With this new approach, most of the work has already been done – the cake has already been baked, and it just has to be “decorated” to fit its goal.

“We’ve got the cake and we can put a cherry on top, or we can put some pistachios on top if we want a different vaccine, we just add the last bit and then we’re ready to go,” Prof Gilbert told Inside Health.

The “cake” – or platform, to use the technical term – of the Oxford vaccine is a virus that causes the common cold in chimps. It has been genetically engineered to be safe and incapable of infecting humans. The “decoration” refers to whatever genetic blueprint is required to educate the immune system to attack. A blueprint like this is put to the cake, and the work is done.
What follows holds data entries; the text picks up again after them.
(* ===== verification/ShardConfig.v ===== *)
(** The harness of the sharded key/value tests ([src/src/shardkv/config.go]): three
    shard masters and three groups of servers, which it starts and stops.

    As in [GroupHarness], the servers and persisters ever made are kept in [made] and
    [disks], and a pointer is a place there.  The names of servers are strings here.
    Random names and draws are arguments; [None] is a panic. *)
From stdpp Require Import pretty.
From S2P Require Import Prelude Gob Iface RaftTypes RaftPersist RaftLog GobImpl KVServer ShardMaster ShardKV.
From S2P Require Import Labrpc Harness GroupHarness MRWorkerProps.
Open Scope nat_scope.
#[local] Existing Instances eta_Server eta_Network.

(** ** Names *)

Definition mastername (i : nat) : string := "master" +:+ pretty i.
Definition servername (gid : Z) (i : nat) : string := "server-" +:+ pretty gid +:+ "-" +:+ pretty i.

Section shard.
Context `{!RaftCodec} {V T W : Type} `{!EqDecision T}.
(** What reflection says of the methods of the server made as the [q]-th and of a shard
    master, and of their Rafts. *)
Context (ShardKV_methods kv_Raft_methods ShardMaster_methods sm_Raft_methods : nat → list (@method V T W)).
Local Abbreviation Network := (@Network netname _ _).

Record group := mkGroup {
  g_gid : Z;
  g_servers : list (option nat);
  g_saved : list (option nat);
  g_endnames : list (option (list netname));
  g_mendnames : list (option (list netname))
}.
#[export] Instance eta_group : Eta group :=
  λ g, mkGroup g.(g_gid) g.(g_servers) g.(g_saved) g.(g_endnames) g.(g_mendnames).

Record config := mkConfig {
  net : Network;
  heap : list (@Server V T W);
  made : list (@instance ShardKV);
  disks : list Persister.t;
  nmasters : nat;
  masterservers : list (option ShardMaster);
  mck : list netname;                     (* the ends of the harness's own clerk *)
  ngroups : nat;
  n : nat;
  groups : list (option group);
  clerks : gmap nat (list netname);
  clients : list (list netname);          (* the ends of every clerk *)
  nextClientId : nat;
  maxraftstate : Z
}.
#[export] Instance eta_config : Eta config := λ c,
  mkConfig c.(net) c.(heap) c.(made) c.(disks) c.(nmasters) c.(masterservers) c.(mck) c.(ngroups)
    c.(n) c.(groups) c.(clerks) c.(clients) c.(nextClientId) c.(maxraftstate).

Definition group_at (gi : nat) (cfg : config) : option group := g ← cfg.(groups) !! gi; g.
Definition set_group (gi : nat) (g : group) (cfg : config) : config :=
  cfg <| groups := <[gi := Some g]> cfg.(groups) |>.

(** ** Ends *)

(** A new end that is connected and on; also what the closures given to [MakeClerk] and to
    [StartServer] do with the server they are asked for. *)
Definition open_end (e sn : netname) (rn : Network) : option Network :=
  rn ← MakeEnd e rn; Some (Enable e true (Connect e sn rn)).

Definition make_end (servername : string) (name : string) (cfg : config) : option config :=
  rn ← open_end (NStr name) (NStr servername) cfg.(net); Some (cfg <| net := rn |>).

(** One end to each of [m] servers. *)
Definition open_ends (to : nat → string) (names : nat → string) (m : nat) (rn : Network)
    : option (list netname * Network) :=
  rn ← foldM (λ rn j, open_end (NStr (names j)) (NStr (to j)) rn) rn (seq 0 m);
  Some ((NStr ∘ names) <$> seq 0 m, rn).

(** ** Clients *)

(** [endnames] has a place for every server of a group and is filled for every master. *)
Definition makeClient (names : nat → string) (cfg : config) : option (nat * config) :=
  '(endnames, rn) ← foldM (λ '(endnames, rn) j,
    endnames ← set_at endnames j (NStr (names j));
    rn ← open_end (NStr (names j)) (NStr (mastername j)) rn; Some (endnames, rn))
    (replicate cfg.(n) (NStr ""), cfg.(net)) (seq 0 cfg.(nmasters));
  let ck := length cfg.(clients) in
  Some (ck, cfg <| net := rn |> <| clients := cfg.(clients) ++ [take cfg.(nmasters) endnames] |>
                <| clerks := <[ck := endnames]> cfg.(clerks) |> <| nextClientId := cfg.(nextClientId) + 1 |>).

(** The files that are removed never exist. *)
Definition deleteClient (ck : nat) (cfg : config) : config := cfg <| clerks := delete ck cfg.(clerks) |>.

(** ** The masters *)

(** The persister of a master is only its own. *)
Definition StartMasterServer (i : nat) (names : nat → string) (r : Z) (cfg : config) : option config :=
  '(es, rn) ← open_ends mastername names cfg.(nmasters) cfg.(net);
  sm ← sm_StartServer (length es) (Z.of_nat i) Persister.MakePersister r;
  ms ← set_at cfg.(masterservers) i (Some sm);
  let srv := AddService (MakeService "Raft" (sm_Raft_methods i))
    (AddService (MakeService "ShardMaster" (ShardMaster_methods i)) MakeServer) in
  Some (cfg <| masterservers := ms |> <| heap := cfg.(heap) ++ [srv] |>
            <| net := AddServer (NStr (mastername i)) (length cfg.(heap)) rn |>).

Definition shardclerk (names : nat → string) (cfg : config) : option (list netname * config) :=
  '(es, rn) ← open_ends mastername names cfg.(nmasters) cfg.(net); Some (es, cfg <| net := rn |>).

(** ** Stopping and starting a server *)

Definition copy_saved (i : nat) (cfg : config) (g : group) : option (config * group) :=
  s ← g.(g_saved) !! i;
  match s with
  | None => Some (cfg, g)
  | Some d =>
      p ← cfg.(disks) !! d;
      s ← set_at g.(g_saved) i (Some (length cfg.(disks)));
      Some (cfg <| disks := cfg.(disks) ++ [Persister.Copy p] |>, g <| g_saved := s |>)
  end.

(** Lines 159-167: indexing the names of a server that was not started panics. *)
Definition stop_sending (i : nat) (g : group) (rn : Network) : option Network :=
  rn ← foldM (λ rn j, e ← end_at g.(g_endnames) i j; Some (Enable e false rn)) rn (seq 0 (length g.(g_servers)));
  row ← g.(g_mendnames) !! i;
  Some (foldl (λ rn e, Enable e false rn) rn (default [] row)).

Definition ShutdownServer (gi i : nat) (cfg : config) : option config :=
  g ← group_at gi cfg;
  rn ← stop_sending i g cfg.(net);
  let cfg := cfg <| net := DeleteServer (NStr (servername g.(g_gid) i)) rn |> in
  '(cfg, g) ← copy_saved i cfg g;
  kv ← g.(g_servers) !! i;
  match kv with
  | None => Some (set_group gi g cfg)
  | Some p =>
      x ← cfg.(made) !! p;
      m ← set_at cfg.(made) p (x <| i_server := skv_Kill x.(i_server) |>);
      ks ← set_at g.(g_servers) i None;
      Some (set_group gi (g <| g_servers := ks |>) (cfg <| made := m |>))
  end.

Definition ShutdownGroup (gi : nat) (cfg : config) : option config :=
  foldM (λ cfg i, ShutdownServer gi i cfg) cfg (seq 0 cfg.(n)).

(** Lines 236-240. *)
Definition fresh_persister (i : nat) (cfg : config) (g : group) : option (config * group) :=
  s ← g.(g_saved) !! i;
  match s with
  | Some _ => copy_saved i cfg g
  | None =>
      s ← set_at g.(g_saved) i (Some (length cfg.(disks)));
      Some (cfg <| disks := cfg.(disks) ++ [Persister.MakePersister] |>, g <| g_saved := s |>)
  end.

(** Lines 243-258; [r] is the draw of the election timer. *)
Definition launch (gi i : nat) (es : list netname) (r : Z) (cfg : config) (g : group) : option config :=
  s ← g.(g_saved) !! i; d ← s; p ← cfg.(disks) !! d;
  kv ← skv_StartServer (length es) (Z.of_nat i) p cfg.(maxraftstate) g.(g_gid) cfg.(nmasters) r;
  ds ← set_at cfg.(disks) d kv.(skv_rf).(persister);
  let q := length cfg.(made) in
  ks ← set_at g.(g_servers) i (Some q);
  let srv := AddService (MakeService "Raft" (kv_Raft_methods q))
    (AddService (MakeService "ShardKV" (ShardKV_methods q)) MakeServer) in
  Some (set_group gi (g <| g_servers := ks |>)
    (cfg <| disks := ds |> <| made := cfg.(made) ++ [mkInstance i es d kv] |> <| heap := cfg.(heap) ++ [srv] |>
         <| net := AddServer (NStr (servername g.(g_gid) i)) (length cfg.(heap)) cfg.(net) |>)).

Definition StartServer (gi i : nat) (names mnames : nat → string) (r : Z) (cfg : config) : option config :=
  g ← group_at gi cfg;
  '(es, rn) ← open_ends (servername g.(g_gid)) names cfg.(n) cfg.(net);
  rows ← set_at g.(g_endnames) i (Some es);
  '(mes, rn) ← open_ends mastername mnames cfg.(nmasters) rn;
  mrows ← set_at g.(g_mendnames) i (Some mes);
  let g := g <| g_endnames := rows |> <| g_mendnames := mrows |> in
  '(cfg, g) ← fresh_persister i (cfg <| net := rn |>) g;
  launch gi i es r cfg g.

Definition StartGroup (gi : nat) (names mnames : nat → nat → string) (rs : nat → Z) (cfg : config) : option config :=
  foldM (λ cfg i, StartServer gi i (names i) (mnames i) (rs i) cfg) cfg (seq 0 cfg.(n)).

(** ** What the master is told *)

Definition joinm_args (gis : list nat) (cfg : config) : option (gmap Z (list string)) :=
  foldM (λ m g, g ← group_at g cfg;
    Some (<[g.(g_gid) := servername g.(g_gid) <$> seq 0 cfg.(n)]> m)) ∅ gis.

(** [mnet] is what the calls of the harness's clerk see. *)
Definition joinm (rounds : nat) (mnet : JoinArgs.t → nat → nat → bool * Reply.t) (gis : list nat) (cfg : config)
    : option unit :=
  m ← joinm_args gis cfg; Clerk_Join rounds mnet (Some m) (ShardMaster.MakeClerk (length cfg.(mck))).
Definition join rounds mnet (gi : nat) : config → option unit := joinm rounds mnet [gi].

Definition leavem (rounds : nat) (mnet : LeaveArgs.t → nat → nat → bool * Reply.t) (gis : list nat) (cfg : config)
    : option unit :=
  gids ← foldM (λ gids g, g ← group_at g cfg; Some (gids ++ [g.(g_gid)])) [] gis;
  Clerk_Leave rounds mnet gids (ShardMaster.MakeClerk (length cfg.(mck))).
Definition leave rounds mnet (gi : nat) : config → option unit := leavem rounds mnet [gi].

(** ** Making everything, checks, and the end *)

Definition empty_config (m : nat) (max : Z) : config :=
  mkConfig MakeNetwork [] [] [] 3 (replicate 3 None) [] 3 m (replicate 3 None) ∅ [] 0 max.

Definition new_group (gi m k : nat) : group :=
  mkGroup (100 + Z.of_nat gi) (replicate m None) (replicate m None) (replicate m None) (replicate k None).

(** The names and draws: of the masters, of the harness's clerk, of each group's servers. *)
Definition make_config (m : nat) (unreliable : bool) (max : Z) (mnames : nat → nat → string) (mrs : nat → Z)
    (cnames : nat → string) (snames smnames : nat → nat → nat → string) (srs : nat → nat → Z) : option config :=
  cfg ← foldM (λ cfg i, StartMasterServer i (mnames i) (mrs i) cfg) (empty_config m max) (seq 0 3);
  '(es, cfg) ← shardclerk cnames cfg;
  let cfg := cfg <| mck := es |> in
  cfg ← foldM (λ cfg gi,
    gs ← set_at cfg.(groups) gi (Some (new_group gi cfg.(n) cfg.(nmasters)));
    foldM (λ cfg i, StartServer gi i (snames gi i) (smnames gi i) (srs gi i) cfg) (cfg <| groups := gs |>)
      (seq 0 cfg.(n))) cfg (seq 0 cfg.(ngroups));
  Some (cfg <| clerks := ∅ |> <| nextClientId := cfg.(n) + 1000 |>
            <| net := Reliable (negb unreliable) cfg.(net) |>).

Inductive too_big := StateTooBig (size : Z) | SnapshotNotEmpty.

Definition checklogs (cfg : config) : outcome too_big unit :=
  ofold (λ _ gi, ofold (λ _ i,
    (p <- lift_option (g ← group_at gi cfg; s ← g.(g_saved) !! i; d ← s; cfg.(disks) !! d);;
     let raft := Persister.RaftStateSize p in
     let snap := zlen (Persister.ReadSnapshot p) in
     if (0 <=? cfg.(maxraftstate))%Z && (8 * cfg.(maxraftstate) <? raft)%Z then Fatal (StateTooBig raft)
     else if (cfg.(maxraftstate) <? 0)%Z && (0 <? snap)%Z then Fatal SnapshotNotEmpty
     else Ok tt)%outcome) tt (seq 0 cfg.(n))) tt (seq 0 cfg.(ngroups)).

Definition cleanup (failed late : bool) (cfg : config) : outcome unit config :=
  (cfg <- lift_option (foldM (λ cfg gi, ShutdownGroup gi cfg) cfg (seq 0 cfg.(ngroups)));;
   rn <- lift_option (Cleanup cfg.(net));;
   _ <- GroupHarness.checkTimeout failed late;;
   Ok (cfg <| net := rn |>))%outcome.
End shard.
Two other important Covid vaccines, one produced by Pfizer-BioNTech and the other by Moderna, use a different kind of highly adaptable plug-and-play vaccine technology. All of these technologies should make developing future vaccines faster and simpler.

What’s next?

“There’s a lot of vaccine development that we need to do now that we can do it,” said Prof Gilbert.

The official “priority pathogens” are at the top of her list of targets. While Covid was a surprise, these are the known dangers that have the potential to trigger major outbreaks and possibly pandemics in the future.

Including Mers, Lassa, Crimean-Congo hemorrhagic fever, Nipah, Zika, Ebola, Rift Valley Fever, Chikungunya, Dengue, Hantavirus, Plague, Marburg, Q Fever

Some of this work has already begun. Using its plug-and-play technology, Oxford has begun clinical trials for a plague vaccine. The plague was notorious for causing the Black Death outbreak, which killed hundreds of millions of people. Separately, Moderna is considering developing a Nipah vaccine using its own mRNA technology. The virus kills up to three-quarters of those who get infected.

However, the biggest obstacle to fighting these illnesses will remain the same as it has always been – funding. They strike some of the poorest areas of the globe, and there is fear that research will not be sponsored even if a pandemic occurs.

And, although vaccines technology has advanced, the old foes haven’t changed, and some have cunning peculiarities that make them impossible to defeat.

All vaccines need a target, known as an antigen, to educate the immune system to attack.

Despite all of the difficulties Covid has created, the virus was a very basic beast with a clear target antigen. The virus’s outer surface is coated with spike proteins. So all researchers had to do was plug in the spike protein’s genetic blueprints, educate the body to recognize it, and be quite sure that the vaccine would function.

However, with some more complicated microbes, such as the three major killers, malaria, HIV, and TB, the target antigen is not apparent. HIV is an ever-changing target. It is a shape-shifter that quickly mutates to change its appearance and deceive our immune system. It’s difficult to put a finger on it.

We already have malaria and TB vaccines, but they are far from perfect.